- Aim of the exercise -
Only the lines from the one containing "[RequestException] for every" through the end of the data below should be copied, each exactly as written and with both ends kept.

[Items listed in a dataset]
(** * FamAnalysis, [utils.py]: the resumable, hash-checked batch downloader

    A shallow embedding of [print_if], [warn_if], [safe_get_request] and of the
    class [SafeDownloader] ([downloader], [download_file], [validate_file],
    [download], [validate]).  Python code that talks to the network, the file
    system and the console is written in a small state-and-exception monad
    over an explicit [world]. *)

From stdpp Require Import base gmap strings list numbers pretty.
From Equations Require Import Equations.
From Stdlib Require Import Strings.Ascii Strings.Byte.

Local Open Scope Z_scope.

Abbreviation bytes := (list byte).

(** ** Python exceptions and results *)

(** The exception classes the modelled code can meet.  [ConnectionError]
    stands for [requests.exceptions.ConnectionError] and its subclasses,
    [RequestException] for every other exception of [requests] (read timeouts,
    invalid URLs, broken chunked streams, ...). *)
Inductive exn : Type :=
| ConnectionError (msg : string)
| RequestException (msg : string)
| IndexError
| TypeError
| ValueError
| AssertionError
| FileNotFoundError.

(** [f"{e}"] *)
Definition exn_str (e : exn) : string :=
  match e with
  | ConnectionError msg | RequestException msg => msg
  | IndexError => "list index out of range"
  | TypeError => "'NoneType' object is not subscriptable"
  | ValueError => "invalid literal for int() with base 10"
  | AssertionError => ""
  | FileNotFoundError => "[Errno 2] No such file or directory"
  end.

- Result of the exercise -
    [RequestException] for every other exception of [requests] (read timeouts,
    invalid URLs, broken chunked streams, ...). *)
Inductive exn : Type :=
| ConnectionError (msg : string)
| RequestException (msg : string)
| IndexError
| TypeError
| ValueError
| AssertionError
| FileNotFoundError.

(** [f"{e}"] *)
Definition exn_str (e : exn) : string :=
  match e with
  | ConnectionError msg | RequestException msg => msg
  | IndexError => "list index out of range"
  | TypeError => "'NoneType' object is not subscriptable"
  | ValueError => "invalid literal for int() with base 10"
  | AssertionError => ""
  | FileNotFoundError => "[Errno 2] No such file or directory"
  end.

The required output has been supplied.